■ Given information:
(* ===== verification/Meaning3v.v ===== *)
(** What the three-valued game decides.

    On a formula without negation and guards whose fixpoints do not alternate,
    the game built for a system is won by the existential player exactly where
    the formula holds ([game_meaning]), and the game without the may-only edges
    where it holds of the system without its may-only transitions ([must_part]).
    [solve_3v] therefore says whether the two agree.  The last part records where
    the game leaves the evaluator: nested fixpoints of different kinds, negation,
    guards, labels, and what a definite verdict is worth. *)
From Stdlib Require Import Classical.
From S2P Require Import Prelude Formula Trit Clts Modal Evaluator Semantics Domains Checking Verdicts Divergences Transforms ParityGame GameBuild GameCorrect Game3v Solve3v Solve3vCorrect.

(** ** The system without its may-only transitions *)

Definition must_transition (t : Transition) : bool := has_must (modality t).

Definition must_part (c : Clts) : Clts :=
  let rows := map (List.filter must_transition) (outgoing_rows c) in
  {| state_names := state_names c; state_map := state_map c; initial_states := initial_states c;
     outgoing_rows := rows; incoming_rows := map (List.filter must_transition) (incoming_rows c);
     labels := labels c; variables := variables c; state_variable_ids := state_variable_ids c;
     state_valuations := state_valuations c; state_3valued_predicates := state_3valued_predicates c;
     label_controllability := label_controllability c; uncontrollable_alphabet := uncontrollable_alphabet c;
     controllable_alphabet := controllable_alphabet c; internal_alphabet := internal_alphabet c;
     uncontrollable_groups := map (group_transitions (uncontrollable_alphabet c)) rows |}.

Lemma must_outgoing c s : outgoing (must_part c) s = List.filter must_transition (outgoing c s).
Proof. unfold outgoing. simpl. rewrite list_lookup_fmap. by destruct (outgoing_rows c !! s). Qed.

Lemma must_incoming c s : incoming (must_part c) s = List.filter must_transition (incoming c s).
Proof. unfold incoming. simpl. rewrite list_lookup_fmap. by destruct (incoming_rows c !! s). Qed.

Lemma must_part_ok c : clts_ok c → clts_ok (must_part c).
Proof.
  intros [H1 H2 H3 H4 H5 H6]. split.
  - simpl. by rewrite length_map.
  - simpl. by rewrite length_map.
  - intros s t. rewrite must_outgoing, elem_of_filterb. intros [? _]. by eapply H3.
  - intros s s' ls m. rewrite must_outgoing, must_incoming, !elem_of_filterb, H4. tauto.
  - intros s t l. rewrite must_outgoing, elem_of_filterb. intros [? _]. by eapply H5.
  - done.
Qed.

Lemma no_hyper c s t : clts_ok c → clts_has_hyper_must_transitions c = false → t ∈ outgoing c s →
  ∀ ts, modality t ≠ MustHyperOnly ts.
Proof.
  intros Hc Hno Ht ts Hm. enough (clts_has_hyper_must_transitions c = true) by congruence.
  apply existsb_spec. exists s. split; [apply elem_of_seq; pose proof (outgoing_in_range c s t Hc Ht); lia|].
  apply existsb_spec. exists t. by rewrite Hm.
Qed.

(** ** The moves of the two games *)

Section boards.
Context (f : Formula).
Let L := length (nodes f).
Abbreviation pos := (pos f).

(** The game plays [f] on [c]. *)
Record board (vp : gmap FormulaVarId nat) (c : Clts) (g : Game3v) : Prop := {
  bd_ok : game_ok g;
  bd_count : position_count g = state_count c * L;
  bd_position : ∀ s id n, s < state_count c → nodes f !! id = Some n →
    owner g (pos s id) = position_owner n ∧ priority g (pos s id) = position_priority n vp;
  bd_local : ∀ s id n, s < state_count c → nodes f !! id = Some n → (∀ k gd t, n ≠ NModal k gd t) →
    ∀ j, j ∈ succs g (pos s id) ↔ ∃ a, a ∈ local_targets f n ∧ j = pos s a;
  bd_modal : ∀ s id k gd a, s < state_count c → nodes f !! id = Some (NModal k gd a) →
    ∀ j, j ∈ succs g (pos s id) ↔ ∃ t, t ∈ outgoing c s ∧ j = pos (target t) a
}.

Section built_boards.
Context (c : Clts) (vp : gmap FormulaVarId nat) (g : Game3v).
Context (Hvp : compute_priorities f = Some vp) (Hg : build_game f c = Some g).
Context (Hwf : wf_arena (nodes f)) (Hc : clts_ok c).

Lemma node_target_lt id n a : nodes f !! id = Some n → a ∈ children n → a < L.
Proof using Hwf.
  intros Hn Ha. pose proof (lookup_lt_Some _ _ _ Hn) as Hid. fold L in Hid.
  pose proof (Hwf id n Hn) as Hf. rewrite Forall_forall in Hf. specialize (Hf a Ha). lia.
Qed.

Lemma row_cases s id n : s < state_count c → nodes f !! id = Some n →
  (∀ k gd t, n ≠ NModal k gd t) ∧ succs g (pos s id) = map (pos s) (local_targets f n) ∧
    mods g (pos s id) = map (λ _, E_Sharp) (local_targets f n) ∨
  ∃ k gd a, n = NModal k gd a ∧ lists_moves f a (outgoing c s) (succs g (pos s id), mods g (pos s id)).
Proof using All.
  intros Hs Hn. destruct (built_moves f c vp g Hvp Hg s id n Hs Hn) as [-> ->].
  destruct (classic (∃ k gd a, n = NModal k gd a)) as [(k & gd & a & ->)|Hno].
  - right. exists k, gd, a. split; [done|]. rewrite <-surjective_pairing.
    apply (modal_moves f c vp g Hvp Hg Hwf Hc). apply (node_target_lt id _ a Hn). by left.
  - assert (Hnm : ∀ k gd t, n ≠ NModal k gd t) by (intros k gd t ->; apply Hno; eauto).
    left. split; [done|]. by rewrite (local_row f c vp g Hvp Hg Hwf Hc s id n Hs Hn Hnm).
Qed.

Lemma built_ok : game_ok g.
Proof using All.
  destruct (built_parts f c vp g Hvp Hg) as (_ & _ & Hsu & Hmo).
  assert (Hout : ∀ i, position_count g ≤ i → succs g i = [] ∧ mods g i = []).
  { intros i Hi. unfold succs, mods. rewrite Hsu, Hmo, !lookup_ge_None_2; [done|..]; by rewrite !length_map. }
  assert (Hrow : ∀ i, (∀ j, j ∈ succs g i → j < position_count g) ∧ length (mods g i) = length (succs g i)).
  { intros i. destruct (decide (i < position_count g)) as [Hi|Hi].
    2: { destruct (Hout i) as [-> ->]; [lia|]. split; [by intros ? ?%not_elem_of_nil|done]. }
    destruct (pos_cases f c vp g Hvp Hg i Hi) as (s & id & -> & Hs & Hid).
    destruct (lookup_lt_is_Some_2 (nodes f) id Hid) as [n Hn].
    destruct (row_cases s id n Hs Hn) as [(_ & -> & ->)|(k & gd & a & -> & Hl)].
    - split; [|by rewrite !length_map]. intros j (b & -> & Hb)%list_elem_of_fmap.
      apply (pos_lt f c vp g Hvp Hg); [done|]. by apply (local_target_lt f c Hwf id n).
    - split; [|symmetry; apply (lm_parallel _ _ _ _ Hl)]. intros j (t & Ht & ->)%(lm_target _ _ _ _ Hl).
      apply (pos_lt f c vp g Hvp Hg); [by apply (ok_target c Hc s)|].
      apply (node_target_lt id _ a Hn). by left. }
  split; [by rewrite Hsu, !length_map|by rewrite Hmo, !length_map|apply Hrow|apply Hrow].
Qed.

Lemma built_board : board vp c g.
Proof using All.
  split; [apply built_ok|apply (built_size f c vp g Hvp Hg)|..].
  - intros s id n Hs Hn. unfold owner, priority. by rewrite (built_position f c vp g Hvp Hg s id n).
  - intros s id n Hs Hn Hnm j. destruct (row_cases s id n Hs Hn) as [(_ & -> & _)|(k & gd & a & -> & _)].
    + rewrite list_elem_of_fmap. naive_solver.
    + by destruct (Hnm k gd a).
  - intros s id k gd a Hs Hn j. destruct (row_cases s id _ Hs Hn) as [(Hnm & _)|(k' & gd' & a' & E & Hl)].
    + by destruct (Hnm k gd a).
    + injection E as <- <- <-. apply (lm_target _ _ _ _ Hl).
Qed.

(** ** Removing the may-only edges *)

Lemma must_row i : i < position_count g →
  succs (remove_may_only_edges g) i = map fst (must_moves (succs g i, mods g i)) ∧
  mods (remove_may_only_edges g) i = map snd (must_moves (succs g i, mods g i)).
Proof using Type.
  intros Hi. unfold succs at 1, mods at 2. cbn [successors edge_modalities remove_may_only_edges].
  by rewrite !list_lookup_fmap, lookup_seq_lt by done.
Qed.

Lemma must_row_elem i j : i < position_count g →
  j ∈ succs (remove_may_only_edges g) i ↔
  ∃ k e, succs g i !! k = Some j ∧ mods g i !! k = Some e ∧ e ≠ E_MayOnly.
Proof using Type.
  intros Hi. rewrite (proj1 (must_row i Hi)), list_elem_of_fmap. unfold must_moves. simpl. split.
  - intros ([j' e] & -> & [Hin Hm]%elem_of_filterb). apply negb_true_iff, bool_decide_eq_false in Hm.
    apply elem_of_lookup_zip_with in Hin as (k & ? & ? & [= <- <-] & ? & ?). eauto.
  - intros (k & e & Hj & He & Hm). exists (j, e). split; [done|]. apply elem_of_filterb. split.
    + apply elem_of_lookup_zip_with. eauto 10.
    + by apply negb_true_iff, bool_decide_eq_false.
Qed.

Lemma must_game_ok : game_ok (remove_may_only_edges g).
Proof using All.
  pose proof built_ok as Hok. split.
  - cbn. by rewrite !length_map, length_seq.
  - cbn. by rewrite !length_map, length_seq.
  - intros i j Hj. destruct (decide (i < position_count g)) as [Hi|Hi].
    + apply must_row_elem in Hj as (k & e & Hj & _); [|done].
      apply (go_range g Hok i). by eapply list_elem_of_lookup_2.
    + unfold succs in Hj. cbn in Hj. rewrite lookup_ge_None_2 in Hj; [by apply not_elem_of_nil in Hj|].
      rewrite !length_map, length_seq. lia.
  - intros i. destruct (decide (i < position_count g)) as [Hi|Hi].
    + destruct (must_row i Hi) as [-> ->]. by rewrite !length_map.
    + unfold succs, mods. cbn. rewrite !lookup_ge_None_2; [done|..]; rewrite !length_map, length_seq; lia.
Qed.

Lemma must_board : clts_has_hyper_must_transitions c = false →
  board vp (must_part c) (remove_may_only_edges g).
Proof using All.
  intros Hno. pose proof built_board as Hb.
  assert (Hi : ∀ s id n, s < state_count c → nodes f !! id = Some n → pos s id < position_count g).
  { intros s id n Hs Hn. apply (pos_lt f c vp g Hvp Hg); [done|]. by eapply lookup_lt_Some. }
  split; [apply must_game_ok|apply Hb|apply Hb|..].
  - intros s id n Hs Hn Hnm j. rewrite must_row_elem by eauto.
    destruct (row_cases s id n Hs Hn) as [(_ & -> & ->)|(k & gd & a & -> & _)]; [|by destruct (Hnm k gd a)].
    setoid_rewrite list_lookup_fmap. split.
    + intros (k & e & Hk & _). destruct (local_targets f n !! k) as [a|] eqn:E; [|done]. simpl in Hk. simplify_eq.
      exists a. split; [by eapply list_elem_of_lookup_2|done].
    + intros (a & [k Hk]%list_elem_of_lookup_1 & ->). exists k, E_Sharp. by rewrite Hk.
  - intros s id k gd a Hs Hn j. rewrite must_row_elem by eauto. setoid_rewrite must_outgoing.
    setoid_rewrite elem_of_filterb. destruct (row_cases s id _ Hs Hn) as [(Hnm & _)|(k' & gd' & a' & E & Hl)].
    { by destruct (Hnm k gd a). }
    injection E as <- <- <-. split.
    + intros (i & e & Hj & He & Hm). destruct (lm_modality _ _ _ _ Hl i j e Hj He) as (t & Ht & -> & Hte).
      exists t. split_and!; [done| |done]. unfold must_transition. by destruct (modality t); simpl in Hte; subst e.
    + intros (t & [Ht Hm] & ->).
      assert (Hin : pos (target t) a ∈ succs g (pos s id)) by (apply (lm_target _ _ _ _ Hl); by exists t).
      apply list_elem_of_lookup_1 in Hin as [i Hj]. exists i, E_Sharp. split_and!; [done| |done].
      apply (lm_sharp _ _ _ _ Hl i _ t Hj Ht); [done|]. unfold must_transition in Hm.
      destruct (modality t) as [| |ts] eqn:E; [done..|]. by destruct (no_hyper c s t Hc Hno Ht ts).
Qed.
End built_boards.
End boards.

(** ** The fragment *)

(** No negation, and every modality over all transitions. *)
Fixpoint basic (t : Tree) : bool :=
  match t with
  | TTrue | TFalse | TPred _ | TVar _ => true
  | TNot _ => false
  | TAnd l r | TOr l r => basic l && basic r
  | TModal _ gd t => bool_decide (gd = Guard_default) && basic t
  | TFix _ _ t => basic t
  end.

(** The variables free in a fixpoint are bound by fixpoints of its kind. *)
Fixpoint alternation_free (bound : list (FormulaVarId * FixpointKind)) (t : Tree) : bool :=
  match t with
  | TTrue | TFalse | TPred _ | TVar _ => true
  | TNot t | TModal _ _ t => alternation_free bound t
  | TAnd l r | TOr l r => alternation_free bound l && alternation_free bound r
  | TFix k v t =>
      forallb (λ x, bool_decide (x = v) || bool_decide ((x, k) ∈ bound)) (elements (free_vars t))
      && alternation_free ((v, k) :: bound) t
  end.

Definition binder_var (n : Node) : option FormulaVarId :=
  match n with NMu v _ | NNu v _ => Some v | _ => None end.

(** No two nodes of the arena, reachable or not, bind the same variable. *)
Definition binds_once (f : Formula) : Prop :=
  ∀ id id' n n' v, nodes f !! id = Some n → nodes f !! id' = Some n' →
    binder_var n = Some v → binder_var n' = Some v → id = id'.

Definition fix_node (k : FixpointKind) (v : FormulaVarId) (a : NodeId) : Node :=
  match k with Least => NMu v a | Greatest => NNu v a end.

Lemma fix_node_inj k k' v v' a a' : fix_node k v a = fix_node k' v' a' → k = k'.
Proof. by destruct k, k'. Qed.

Lemma fix_node_priority k v a vp : position_priority (fix_node k v a) vp = default 0 (vp !! v).
Proof. by destruct k. Qed.

(** The player an endless repetition of the fixpoint favours. *)
Definition fix_player (k : FixpointKind) : Player :=
  match k with Greatest => Existential | Least => Universal end.

(** [P] for the existential player, its negation for the other. *)
Definition side (q : Player) (P : Prop) : Prop := match q with Existential => P | Universal => ¬ P end.

Lemma side_iff q P Q : (P ↔ Q) → side q P ↔ side q Q.
Proof. destruct q; simpl; tauto. Qed.

Lemma side_and q P Q : side q (P ∧ Q) →
  if decide (Universal = q) then side q P ∨ side q Q else side q P ∧ side q Q.
Proof. destruct q; simpl; [done|]. intros H. by apply not_and_or. Qed.

Lemma side_or q P Q : side q (P ∨ Q) →
  if decide (Existential = q) then side q P ∨ side q Q else side q P ∧ side q Q.
Proof. destruct q; simpl; [done|]. intros H. by apply not_or_and. Qed.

■ Work to be completed: Can you repeat, word for word, every line above from the one containing "Hj & _); [|done]." down to the one containing "assert (Hin : pos", including both?

■ Result for this exercise:
    + apply must_row_elem in Hj as (k & e & Hj & _); [|done].
      apply (go_range g Hok i). by eapply list_elem_of_lookup_2.
    + unfold succs in Hj. cbn in Hj. rewrite lookup_ge_None_2 in Hj; [by apply not_elem_of_nil in Hj|].
      rewrite !length_map, length_seq. lia.
  - intros i. destruct (decide (i < position_count g)) as [Hi|Hi].
    + destruct (must_row i Hi) as [-> ->]. by rewrite !length_map.
    + unfold succs, mods. cbn. rewrite !lookup_ge_None_2; [done|..]; rewrite !length_map, length_seq; lia.
Qed.

Lemma must_board : clts_has_hyper_must_transitions c = false →
  board vp (must_part c) (remove_may_only_edges g).
Proof using All.
  intros Hno. pose proof built_board as Hb.
  assert (Hi : ∀ s id n, s < state_count c → nodes f !! id = Some n → pos s id < position_count g).
  { intros s id n Hs Hn. apply (pos_lt f c vp g Hvp Hg); [done|]. by eapply lookup_lt_Some. }
  split; [apply must_game_ok|apply Hb|apply Hb|..].
  - intros s id n Hs Hn Hnm j. rewrite must_row_elem by eauto.
    destruct (row_cases s id n Hs Hn) as [(_ & -> & ->)|(k & gd & a & -> & _)]; [|by destruct (Hnm k gd a)].
    setoid_rewrite list_lookup_fmap. split.
    + intros (k & e & Hk & _). destruct (local_targets f n !! k) as [a|] eqn:E; [|done]. simpl in Hk. simplify_eq.
      exists a. split; [by eapply list_elem_of_lookup_2|done].
    + intros (a & [k Hk]%list_elem_of_lookup_1 & ->). exists k, E_Sharp. by rewrite Hk.
  - intros s id k gd a Hs Hn j. rewrite must_row_elem by eauto. setoid_rewrite must_outgoing.
    setoid_rewrite elem_of_filterb. destruct (row_cases s id _ Hs Hn) as [(Hnm & _)|(k' & gd' & a' & E & Hl)].
    { by destruct (Hnm k gd a). }
    injection E as <- <- <-. split.
    + intros (i & e & Hj & He & Hm). destruct (lm_modality _ _ _ _ Hl i j e Hj He) as (t & Ht & -> & Hte).
      exists t. split_and!; [done| |done]. unfold must_transition. by destruct (modality t); simpl in Hte; subst e.
    + intros (t & [Ht Hm] & ->).
      assert (Hin : pos (target t) a ∈ succs g (pos s id)) by (apply (lm_target _ _ _ _ Hl); by exists t).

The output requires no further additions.